Fun with HDF5, ILNumerics and Excel

It is amazing how many complex business processes in major industries today are supported by a tool that shines by its simplicity: Microsoft Excel. ‘Recently’ (with Visual Studio 2010) Microsoft managed to polish the development tools for all Office applications significantly. The whole Office product line is now ready to serve as a convenient, flexible base framework for stunning custom business logic, custom computations and visualizations – with just a little help of tools like ILNumerics.

ExcelWorkbook1In this blog post I am going to show how easy it is to extend the common functionality of Excel. We will enable an Excel Workbook to load arbitrary HDF5 data files, inspect the content of such files and show the data as interactive 2D or 3D plots. HDF5 is an industry standard for the structured storage of technical data and is maintained by the HDF Group. With version 4.0 ILNumerics supports the HDF5 file format with a very convenient, object oriented API. Visualizations have always been a popular feature since the early days of ILNumerics. And Excel can be another convenient GUI tool to marry both.

Prerequisites

Customizations like the one we are going to show are done in Visual Studio and utilize Visual Studio Tools for Office (VSTO). If you don’t own a copy of Visual Studio, you may find it useful that Microsoft gives away their flagship for free under certain conditions. Another prerequisite we will need: Office 2010 or 2013. I use Office 2010 on my computer. For some reason, Visual Studio 2013 did not allow me to create a new Workbook project for the 2010 version of Office and rather requested Office 2013. Therefore, I used Visual Studio 2012 instead. Just make sure to use the version of Office which is supported by your Visual Studio installation.

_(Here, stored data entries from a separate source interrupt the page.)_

(** A cluster with three pods in namespace [chaosmeta] (the second one has
    no container status yet) and two nodes; other namespaces are empty. *)
Definition analyzer : selector.Analyzer :=
  {| selector.ApiServer_ListPods := λ opts,
       if decide (opts = [selector.InNamespace "chaosmeta"]) then
         ([ pod "chaosmeta-0" "1.2.3.4" "node-1" statuses;
            pod "chaosmeta-1" "1.2.3.5" "node-1" [];
            pod "chaosmeta-2" "1.2.3.6" "node-2"
              [ {| selector.cs_Name := "nginx";
                   selector.cs_ContainerID := "docker://h4h4h" |} ] ], None)
       else ([], None);
     selector.ApiServer_ListNodes := λ _,
       ([ node "node-1" "2.2.2.1"; node "node-2" "2.2.2.2" ], None) |}.

(** The experiment of [TestRecoverPhaseHandler_SolveRunning]: recover phase,
    Running, two injected pods whose recovery is Running. *)
Definition detail (name uid : string) (st : phasehandler.StatusType)
  : phasehandler.ExperimentDetailUnit :=
  {| phasehandler.InjectObjectName := name;
     phasehandler.UID := uid;
     phasehandler.du_Status := st |}.

Definition exp : phasehandler.ExperimentStatus :=
  {| phasehandler.Phase := phasehandler.RecoverPhaseType;
     phasehandler.Status := phasehandler.Running;
     phasehandler.Detail :=
       {| phasehandler.Inject :=
            [ detail "pod/chaosmeta/chaosmeta-1" "fwaf1" phasehandler.Success;
              detail "pod/chaosmeta/chaosmeta-2" "fwaf2" phasehandler.Success ];
          phasehandler.Recover :=
            [ detail "pod/chaosmeta/chaosmeta-1" "fwaf1" phasehandler.Running;
              detail "pod/chaosmeta/chaosmeta-2" "fwaf2" phasehandler.Running ] |} |}.

(** The recover list of [TestRecoverPhaseHandler_SolveCreated_OneToRunning]:
    one pod whose recovery is Created. *)
Definition created : list phasehandler.ExperimentDetailUnit :=
  [ detail "pod/chaosmeta/chaosmeta-0" "fwaf" phasehandler.Created ].

(** The mocked scope handler of the two tests: every object resolves, the
    recover action is dispatched, every query fails. *)
Definition mockHandler : phasehandler.ScopeHandler :=
  {| phasehandler.GetInjectObject := λ name,
       (Some (phasehandler.PodAtom
                (selector.withContainer
                   (selector.podInfo (pod name "1.2.3.1" "node-1" [])) "docker" "g3g3g1" "")),
        None);
     phasehandler.ExecuteRecover := λ _ _, None;
     phasehandler.QueryExperiment := λ _ _ _, (None, Some "expected fail") |}.

End sample.

(** * Package cmdexec, starting without waiting *)
Module cmdexec_start.

Section Start.
Variable os : list string → cmdexec.child.

(** [exec.Command("/bin/bash", "-c", cmd).Start()]: the error of [Start],
    and the child among the spawned processes when there is none. *)
Definition StartBashCmd (cmd : string) (w : cmdexec.spawned) : error * cmdexec.spawned :=
  let argv := ["/bin/bash"; "-c"; cmd] in
  let c := os argv in
  match cmdexec.start_err c with
  | Some e => (Some e, w)
  | None => (None, w ++ [(argv, cmdexec.Pid c)])
  end.

(** [utils.GetSleepRecoverCmd], of package utils. *)
Variable GetSleepRecoverCmd : Z → string → string.

Definition StartSleepRecover (sleepTime : Z) (uid : string) (w : cmdexec.spawned)
  : error * cmdexec.spawned :=
  StartBashCmd (GetSleepRecoverCmd sleepTime uid) w.
End Start.

End cmdexec_start.

(** * Package selector, the other methods of the analyzer *)
Module analyzer.

Definition HostIPKey : string := ".status.hostIP".
Definition PhaseKey : string := ".status.phase".

(** [appsv1.Deployment] and [model.DeploymentObject]. *)
Record Deployment := {
  deploy_Name : string;
  deploy_Namespace : string
}.

Record DeploymentObject := {
  DeploymentName : string;
  do_Namespace : string
}.

(** The rest of the [client.Client] behind [Analyzer.ApiServer]: [Get] of a
    pod by its [ObjectKey] (namespace, name), and [List] of deployments. *)
Record ApiServer := {
  lists : selector.Analyzer;
  ApiServer_GetPod : string → string → selector.Pod * error;
  ApiServer_ListDeployments : list selector.ListOption → list Deployment * error
}.

Section Resolve.
Variable FirstContainer : string.
Variable ParseContainerID : string → string * string * error.

(** The [range podList.Items] loop of [GetPodListByLabel]. *)
Fixpoint podLabelLoop (containerName : string) (items : list selector.Pod)
    (result : list selector.PodObject) : list selector.PodObject * error :=
  match items with
  | [] => (result, None)
  | unitPod :: rest =>
      if decide (containerName ≠ "") then
        match selector.GetTargetContainer FirstContainer ParseContainerID
                containerName (selector.pod_Status_ContainerStatuses unitPod) with
        | (_, _, _, Some e) =>
            ([], Some ("get target container[" +:+ containerName +:+ "] in pod["
                       +:+ selector.pod_Name unitPod +:+ "] error: " +:+ e))
        | (r, id, name, None) =>
            podLabelLoop containerName rest
              (result ++ [selector.withContainer (selector.podInfo unitPod) r id name])
        end
      else podLabelLoop containerName rest (result ++ [selector.podInfo unitPod])
  end.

The last ingredient needed is ILNumerics. Download the free trial – it contains all features and tools you may possibly want and makes them available systemwide.

Setup

Let’s start with a fresh new Workbook project in Visual Studio:

NewProjectWe take all defaults here. This will create a new Visual Studio project with three worksheets, ready for your customizations. Double click on Sheet1.cs to open the designer view.  In the Visual Studio Toolbox find the ILNumerics section and drag a new instance of ILPanel onto your sheet:

Workbook1_VisualStudioDesignerThis will add the reference of ILNumerics to your project and places the ILPanel control on your sheet. You may want to resize and reposition the control. It will be available from now on as ‘iLNumerics_Drawing_ILPanel1′ in your code-behind classes. Feel free to adjust the name – for this demonstration we will leave it as it is.

 

Loading HDF5 Files in Excel

Excel does not support HDF5 file imports directly (yet?). Luckily, ILNumerics bridges the gap very efficiently and conveniently. First, we add a reference to the HDF5 assembly which comes with ILNumerics. In the last step the reference to ILNumerics was added automagically. For HDF5 we have to do this manually. Right click on the References tab in the solution explorer and chose: Add Reference. Now search for “HDF5″ on your system, select the item found and hit “OK”:

AddHDF5ReferenceIf no item was found, make sure you have installed the latest ILNumerics package using our installer and that you selected the Assemblies tab in the Reference Manager window.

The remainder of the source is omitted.